Friday’s announced $4 billion seawall and levee system designed to protect Southeast Texas from storm surge, received partial federal funding last week.

The new plan is essentially the “Ike Dike” envisioned by Rice University scholars after Hurricane Ike in 2008.

It would replace or repair already existing flood walls in south Jefferson County. But planners have in recent years added in projections for an Orange County levee.

It would stretch from north of I-10 along the west side of the Sabine River around Chemical Row plants and back to the west side of the county, ending in Bessie Heights Marsh on the Neches River.

Crooks said at Friday’s announcement, held at the Southeast Texas Regional Planning Commission in Beaumont and including Texas General Land Office Commissioner George P. Bush, some effort was put into minimizing the costs.

“They explained we could spread the costs over 30 years in easy payments of $16.166 million per year,” the county judge said.

“Our annual budget is about $45 million.

“Nobody’s going to be able to afford this. I asked the General Land Office if there was going to be a state agency help pay this. They said no.

“That means the local part would be (for Jefferson and Orange Counties) would be $1.5 billion.
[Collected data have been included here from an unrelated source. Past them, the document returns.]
(* ===== verification/ServerInv.v ===== *)
(** The server's invariant ([src/src/server.rs]): every handler keeps it, and none of them
    aborts on input that the transport parser survives.

    The tables are those of [ServerTables], over the abstraction of the connections, so a
    handler that changes anything else about a connection preserves them for free. *)
From S2P Require Import Prelude Util Fips197 Prims Kdf Auth Cipher Crypto Wire AntiReplay.
From S2P Require Import Ip Tcp Conv Types World Config FakeTcp Conn Pipeline Session Server ServerTables.

(** * The invariant of the server *)
Definition conn_at (s : Server) (i : nat) (c : ServerConn) : Prop := sv_conns s !! i = Some (Some c).
Definition convs_of (s : Server) (slot : nat) : gmap Z nat :=
  match sv_conns s !! slot with Some (Some c) => conv_to_data (sc_convs c) | _ => ∅ end.

Record conn_ok (w : World) (c : ServerConn) : Prop := {
  co_raw : raw_ok (ci_raw (sc_info c));
  co_roller : is_byte (my_roller (sc_info c));
  co_state_time : past w (last_state_time (sc_info c));
  co_recv_time : past w (last_hb_recv_time (sc_info c));
  co_sent_time : past w (last_hb_sent_time (sc_info c));
  co_convs : conv_inv (sc_convs c);
  co_conv_num : conv_len (sc_convs c) ≤ MAX_CONV_NUM }.

Lemma view_lookup s i : view s !! i = (λ o : option ServerConn, abs <$> o) <$> sv_conns s !! i.
Proof. unfold view. by rewrite list_lookup_fmap. Qed.
Lemma view_at s i c : conn_at s i c → view s !! i = Some (Some (abs c)).
Proof. intros E. rewrite view_lookup, E. done. Qed.
Lemma view_some s i k : view s !! i = Some (Some k) → ∃ c, conn_at s i c ∧ k = abs c.
Proof.
  rewrite view_lookup. unfold conn_at. destruct (sv_conns s !! i) as [[c|]|]; try done. intros [= <-]. by exists c.
Qed.
Lemma view_none s i : view s !! i = Some None ↔ sv_conns s !! i = Some None.
Proof. rewrite view_lookup. by destruct (sv_conns s !! i) as [[c|]|]. Qed.
Lemma view_insert (l : list (option ServerConn)) i (o : option ServerConn) :
  (λ o : option ServerConn, abs <$> o) <$> (<[i := o]> l) = <[i := abs <$> o]> ((λ o : option ServerConn, abs <$> o) <$> l).
Proof. apply list_fmap_insert. Qed.
Lemma view_put s i c : view (put_conn s i c) = <[i := Some (abs c)]> (view s).
Proof. unfold view, put_conn. cbn [sv_conns set_sv_conns]. by rewrite view_insert. Qed.
Lemma length_view s : length (view s) = length (sv_conns s).
Proof. apply length_fmap. Qed.
Lemma conn_done s i c : conn_at s i c → conn s i = Done c.
Proof. unfold conn, conn_at. by intros ->. Qed.
Lemma convs_at s i c : conn_at s i c → convs_of s i = conv_to_data (sc_convs c).
Proof. unfold convs_of, conn_at. by intros ->. Qed.

Lemma conn_at_put s i c c' : conn_at s i c → conn_at (put_conn s i c') i c'.
Proof.
  intros E. unfold conn_at, put_conn. cbn. apply list_lookup_insert_eq. by eapply lookup_lt_Some.
Qed.
Lemma conn_at_put_ne s i j c c' : i ≠ j → conn_at (put_conn s i c') j c ↔ conn_at s j c.
Proof. intros Hne. unfold conn_at, put_conn. cbn. by rewrite list_lookup_insert_ne. Qed.
Lemma conn_at_put_inv s i j c c' : conn_at (put_conn s i c') j c → (j = i ∧ c = c') ∨ (j ≠ i ∧ conn_at s j c).
Proof.
  destruct (decide (j = i)) as [->|Hne].
  - unfold conn_at, put_conn. cbn. intros [(_ & [= ->] & _)|[? ?]]%list_lookup_insert_Some; [by left|done].
  - intros H. apply conn_at_put_ne in H; [|done]. by right.
Qed.
Lemma convs_of_put s i c c' j : conn_at s i c →
  convs_of (put_conn s i c') j = at_slot (convs_of s) i (conv_to_data (sc_convs c')) j.
Proof.
  intros E. unfold at_slot. destruct (decide (j = i)) as [->|Hne].
  - apply convs_at. by eapply conn_at_put.
  - unfold convs_of, put_conn. cbn. by rewrite list_lookup_insert_ne.
Qed.
Fixpoint server_rounds `{P : Prims} (s : Server) (last : Z) (inps : list Inputs) : Io (Z * Server) :=
  match inps with
  | [] => mret (last, s)
  | inp :: inps => r ← server_round s last inp; server_rounds r.2 r.1 inps
  end.
Lemma rounds_run `{P : Prims} cr cfg const_id ll w0 ctx0 inps w s last r w' :
  server_run cr cfg const_id ll w0 ctx0 w s last → Forall (λ inp, ∀ s, inputs_ok ctx0 s inp) inps →
  server_rounds s last inps w = Done (r, w') → server_run cr cfg const_id ll w0 ctx0 w' r.2 r.1.
Proof.
  intros Hr Hin. revert w s last Hr. induction Hin as [|inp inps Hi _ IH]; intros w s last Hr E; cbn [server_rounds] in E.
  - by injection E as <- <-.
  - apply io_bind_inv in E as ([last1 s1] & w1 & E1 & E2). eapply IH; [|exact E2].
    by eapply run_round; [exact Hr|apply Hi|exact E1].
Qed.

Definition demo_s0 : Server :=
  ltac:(let o := eval vm_compute in (match Server_new demo_cfg demo_engine 77 None demo_world with
                                   | Done r => Some r.1 | Panic => None end) in
        match o with Some ?s => exact s end).
Definition demo_w0 : World := set_w_urandom_pos 4 demo_world.

#[export] Instance ConvSock_eq_dec : EqDecision ConvSock.
Proof. solve_decision. Defined.
(** The connection is ready, and conversation 7 has its socket. *)
Definition demo_check (s : Server) : bool :=
  bool_decide (sv_by_addr s !! demo_peer = Some 0%nat) && bool_decide (sv_by_const_id s !! 99 = Some 0%nat) &&
  bool_decide (sv_socks s = [Some (mkConvSock 0 0 7)]) && (sv_ready_num s =? 1).

Lemma demo_rounds_ok s : Forall (λ p, inputs_ok (sv_ctx demo_s0) s (demo_round p)) demo_packets.
Proof.
  assert (∀ p, bytes p → parse_recv (sv_ctx demo_s0) demo_raw p sockaddr_ll_zeroed ≠ Panic → zlen p < HUGE_DATA_LEN →
    inputs_ok (sv_ctx demo_s0) s (demo_round p)) as H.
  { intros p Hb Hp Hl. split_and!; [constructor; [unfold TOK_RAW, TOK_SOCK_BASE; lia|constructor]| |intros; constructor].
    constructor; [|constructor]. constructor; [|constructor]. unfold rx_ok. cbn [rx_len rx_buf].
    split_and!; [exact Hb|lia|lia| |lia].
    unfold survives. rewrite Nat2Z.id, take_ge by lia. by rewrite <-(parse_recv_panic _ demo_raw _ sockaddr_ll_zeroed). }
  repeat apply Forall_cons_2; try apply Forall_nil_2; (apply H; [apply bytes_check; reflexivity|vm_compute; discriminate|reflexivity]).
Qed.
Lemma connection_port_pure port sec w :
  connection_port port sec w = ((connection_port port sec w).1, w).
Proof. unfold connection_port, ret. by destruct (Py.str_truthy port). Qed.

Lemma s3_connection_outcome cfg w r w' :
  s3_connection cfg w = (r, w') -> connection_outcome cfg w r w'.
Proof.
  unfold s3_connection. case_bool_decide as Hc.
  - unfold bind at 1, import_boto.
    destruct (boto_installed w) eqn:Hb.
    2:{ intros [= <- <-]. by constructor. }
    unfold bind, try_except.
    pose proof (eq_refl (endpoint_call cfg w)) as He. unfold endpoint_call at 1 in He.
    destruct (py_urlparse (pylib w) (s3_cache_url cfg)) as [ep|e] eqn:Hu.
    2:{ rewrite handler_translated. intros [= <- <-]. by apply connection_no_endpoint. }
    destruct (Py.partition ":" (netloc ep)) as [[host sep] port].
    rewrite connection_port_pure.
    destruct (connection_port port _ w).1 as [p|e].
    2:{ rewrite handler_translated. intros [= <- <-]. by apply connection_no_endpoint. }
    destruct (Boto.S3Connection _ _ _ _ w) as [[conn|e] w1] eqn:Hs;
      apply S3Connection_step in Hs; simpl in Hs.
    + unfold read_cached_connection. simpl. intros [= <- <-].
      by eapply connection_opened.
    + rewrite handler_translated. intros [= <- <-].
      by eapply connection_refused.
  - unfold read_cached_connection. destruct (cached_connection w) eqn:Hcc; [|done].
    intros [= <- <-]. by constructor.
Qed.

Lemma s3_connection_memoized cfg w conn :
  cached_connection w = Some conn -> s3_connection cfg w = (Ok conn, w).
Proof.
  intros H. unfold s3_connection, read_cached_connection.
  case_bool_decide; [congruence|]. by rewrite H.
Qed.

Lemma connection_outcome_ok cfg w conn w' :
  connection_outcome cfg w (Ok conn) w' -> cached_connection w' = Some conn.
Proof. by inversion 1; subst. Qed.

Lemma connection_outcome_raise cfg w e w' :
  connection_outcome cfg w (Raise e) w' ->
  is_BotoClientError_or_BotoServerError e = false /\ cached_connection w' = None.
Proof.
  inversion 1 as [ | | | c e0 w0 ? ? ? Hstep | ]; subst;
    rewrite ?translated_not_boto; split; try done.
  by rewrite (step_cached_connection _ _ _ _ Hstep).
Qed.

Lemma not_boto_not_S3ResponseError e :
  is_BotoClientError_or_BotoServerError e = false -> is_S3ResponseError e = false.
Proof. by destruct e. Qed.

Lemma S3ResponseError_404 e :
  is_S3ResponseError e = true -> status_of e = Some 404 -> e = S3ResponseError 404.
Proof. destruct e; simpl; congruence. Qed.

Lemma s3_bucket_outcome cfg w r w' :
  s3_bucket cfg w = (r, w') -> bucket_outcome cfg w r w'.
Proof.
  unfold s3_bucket. case_bool_decide as Hc.
  - unfold bind at 1, import_boto.
    destruct (boto_installed w) eqn:Hb.
    2:{ intros [= <- <-]. by constructor. }
    unfold bind at 1. unfold try_except at 1. unfold try_except at 1. unfold bind at 1.
    destruct (s3_connection cfg w) as [[conn|e] wc] eqn:Hconn;
      apply s3_connection_outcome in Hconn.
    2:{ destruct (connection_outcome_raise _ _ _ _ Hconn) as [Hnb _].
        rewrite (not_boto_not_S3ResponseError _ Hnb), Hnb.
        intros [= <- <-]. by apply bucket_no_connection. }
    pose proof (connection_outcome_ok _ _ _ _ Hconn) as Hcc.
    unfold bind at 1.
    destruct (Boto.get_bucket conn _ wc) as [[b|e] w1] eqn:Hg;
      apply get_bucket_step in Hg; simpl in Hg.
    + unfold read_cached_bucket. simpl. intros [= <- <-]. by eapply bucket_fetched.
    + destruct (is_S3ResponseError e) eqn:Hs3; simpl.
      2:{ rewrite handler_translated. intros [= <- <-].
          eapply bucket_refused; eauto. by rewrite Hs3. }
      case_bool_decide as Hst; simpl.
      2:{ rewrite handler_translated. intros [= <- <-].
          eapply bucket_refused; eauto. rewrite Hs3. simpl.
          by rewrite bool_decide_eq_false_2. }
      destruct (s3_cache_create_bucket cfg) eqn:Hcreate; simpl.
      2:{ rewrite handler_translated. intros [= <- <-].
          eapply bucket_refused; eauto. by rewrite Hcreate, andb_false_r. }
      apply S3ResponseError_404 in Hst; [subst e|done].
      assert (cached_connection w1 = Some conn) as Hcc1
        by (by rewrite (step_cached_connection _ _ _ _ Hg)).
      unfold bind at 1. rewrite (s3_connection_memoized _ _ _ Hcc1).
      unfold bind at 1.
      destruct (Boto.create_bucket conn _ w1) as [[[]|e] w2] eqn:Hcr;
        apply create_bucket_step in Hcr; simpl in Hcr.
      2:{ rewrite handler_translated. intros [= <- <-].
          by eapply bucket_create_failed. }
      assert (cached_connection w2 = Some conn) as Hcc2
        by (by rewrite (step_cached_connection _ _ _ _ Hcr)).
      unfold bind at 1. rewrite (s3_connection_memoized _ _ _ Hcc2).
      unfold bind at 1.
      destruct (Boto.get_bucket conn _ w2) as [[b|e] w3] eqn:Hg2;
        apply get_bucket_step in Hg2; simpl in Hg2.
      * unfold read_cached_bucket. simpl. intros [= <- <-].
        by eapply bucket_created_fetched.
      * rewrite handler_translated. intros [= <- <-].
        by eapply bucket_created_refused.
  - unfold read_cached_bucket. destruct (cached_bucket w) eqn:Hcb; [|done].
    intros [= <- <-]. by constructor.
Qed.

(** ** What the outcomes leave unchanged *)

Lemma connection_outcome_frame cfg w r w' :
  connection_outcome cfg w r w' ->
  dirs w' = dirs w /\ files w' = files w /\ boto_installed w' = boto_installed w /\
  pylib w' = pylib w /\ cached_bucket w' = cached_bucket w.
Proof.
  inversion 1 as [ | | | c e w0 ? ? ? Hs | c conn w0 ? ? ? Hs ]; subst; simpl;
    try destruct Hs; repeat split; congruence.
Qed.

Lemma bucket_outcome_frame cfg w r w' :
  bucket_outcome cfg w r w' ->
  dirs w' = dirs w /\ files w' = files w /\ boto_installed w' = boto_installed w /\
  pylib w' = pylib w.
Proof.
  inversion 1; subst; simpl;
    repeat match goal with
      | H : connection_outcome _ _ _ _ |- _ =>
          apply connection_outcome_frame in H; destruct H as (?&?&?&?&?)
      | H : step _ _ _ _ |- _ => destruct H
      end;
    repeat split; congruence.
Qed.

(** ** The calls an outcome logs *)

Lemma endpoint_call_is_connect cfg w c :
  endpoint_call cfg w = Ok c -> is_connect c = true.
Proof.
  unfold endpoint_call. intros H. repeat case_match; by simplify_eq.
Qed.

Lemma connection_outcome_events cfg w r w' :
  connection_outcome cfg w r w' ->
  exists evs, log w' = log w ++ evs /\ resolution_events r evs.
Proof.
  inversion 1 as [ | | | c e w0 ? ? Hc Hs | c conn w0 ? ? Hc Hs ]; subst; simpl.
  1-3: exists []; rewrite app_nil_r; repeat split; constructor.
  all: apply endpoint_call_is_connect in Hc; destruct Hs as [Hlog _ _ _ _ _ _ _].
  all: eexists [_]; split; [exact Hlog|]; split;
    [ constructor; [ by unfold is_resolution; simpl; rewrite Hc | constructor ] | simpl ].
  - by exists e.
  - done.
Qed.

Lemma resolution_events_snoc {A} (r : res A) evs ev :
  Forall (fun ev => is_resolution (ev_call ev) = true) evs ->
  is_resolution (ev_call ev) = true ->
  match r with
  | Ok _ => ev_raised ev = None
  | Raise e => exists e0, ev_raised ev = Some e0 /\ e = translated e0
  end ->
  resolution_events r (evs ++ [ev]).
Proof.
  intros Hall Hev Hr. split.
  - apply Forall_app. split; [done|]. by constructor.
  - rewrite last_snoc. by destruct r.
Qed.

Lemma bucket_outcome_events cfg w r w' :
  bucket_outcome cfg w r w' ->
  exists evs, log w' = log w ++ evs /\ resolution_events r evs.
Proof.
  inversion 1 as
    [ | | e wc ? ? Hc
      | conn wc b w1 ? ? Hc H1
      | conn wc e w1 ? ? Hc H1 ?
      | conn wc w1 e w2 ? ? Hc H1 ? H2
      | conn wc w1 w2 b w3 ? ? Hc H1 ? H2 H3
      | conn wc w1 w2 e w3 ? ? Hc H1 ? H2 H3 ]; subst; simpl.
  1-2: exists []; rewrite app_nil_r; repeat split; constructor.
  all: apply connection_outcome_events in Hc; destruct Hc as (evs & Hlog & Hall & Hlast).
  - exists evs. split; [done|]. split; [done|]. exact Hlast.
  - exists (evs ++ [mkEvent (call_get_bucket (s3_cache_bucket cfg)) None]).
    split; [by rewrite (step_log _ _ _ _ H1), Hlog, <- app_assoc|].
    by apply resolution_events_snoc.
  - exists (evs ++ [mkEvent (call_get_bucket (s3_cache_bucket cfg)) (Some e)]).
    split; [by rewrite (step_log _ _ _ _ H1), Hlog, <- app_assoc|].
    apply resolution_events_snoc; [done..|]. by exists e.
  - exists ((evs ++ [mkEvent (call_get_bucket (s3_cache_bucket cfg)) (Some (S3ResponseError 404))])
              ++ [mkEvent (call_create_bucket (s3_cache_bucket cfg)) (Some e)]).
    split; [by rewrite (step_log _ _ _ _ H2), (step_log _ _ _ _ H1), Hlog, <- !app_assoc|].
    apply resolution_events_snoc; [|done|by exists e].
    apply Forall_app. split; [done|]. by constructor.
  - exists (((evs ++ [mkEvent (call_get_bucket (s3_cache_bucket cfg)) (Some (S3ResponseError 404))])
               ++ [mkEvent (call_create_bucket (s3_cache_bucket cfg)) None])
              ++ [mkEvent (call_get_bucket (s3_cache_bucket cfg)) None]).
    split; [by rewrite (step_log _ _ _ _ H3), (step_log _ _ _ _ H2),
                 (step_log _ _ _ _ H1), Hlog, <- !app_assoc|].
    apply resolution_events_snoc; [|done..].
    repeat (apply Forall_app; split; [|by constructor]). done.
  - exists (((evs ++ [mkEvent (call_get_bucket (s3_cache_bucket cfg)) (Some (S3ResponseError 404))])
               ++ [mkEvent (call_create_bucket (s3_cache_bucket cfg)) None])
              ++ [mkEvent (call_get_bucket (s3_cache_bucket cfg)) (Some e)]).
    split; [by rewrite (step_log _ _ _ _ H3), (step_log _ _ _ _ H2),
                 (step_log _ _ _ _ H1), Hlog, <- !app_assoc|].
    apply resolution_events_snoc; [|done|by exists e].
    repeat (apply Forall_app; split; [|by constructor]). done.
Qed.

(** ** Key derivation *)

Lemma str_truthy_false s : Py.str_truthy s = false -> s = "".
Proof.
  unfold Py.str_truthy. intros H. apply negb_false_iff in H. by apply String.eqb_eq.
Qed.

Lemma append_assoc (a b c : string) : a +:+ b +:+ c = (a +:+ b) +:+ c.
Proof.
  induction a as [|x a IH]; [done|].
  change (String x (a +:+ b +:+ c) = String x ((a +:+ b) +:+ c)). by f_equal.
Qed.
Texas doesn’t have $1.5 billion to spend on it, either, as far as I know.”

Crooks pointed out that storm surge wasn’t a main factor with last year’s Tropical Storm Harvey, which turned out to be the rainiest major storm in U.S. history.

Parts of Orange County received 60 inches of rain in five days.

“This is a coastal levee system that is not designed to help with drainage anyway,” the judge said of the Corps’ plans. “In Harvey and these rainstorms [this summer] where people are going to be flooded, this won’t help us at all.

“My suggestion is why don’t they cut it in half and build us a heckuva drainage system for $1 billion?”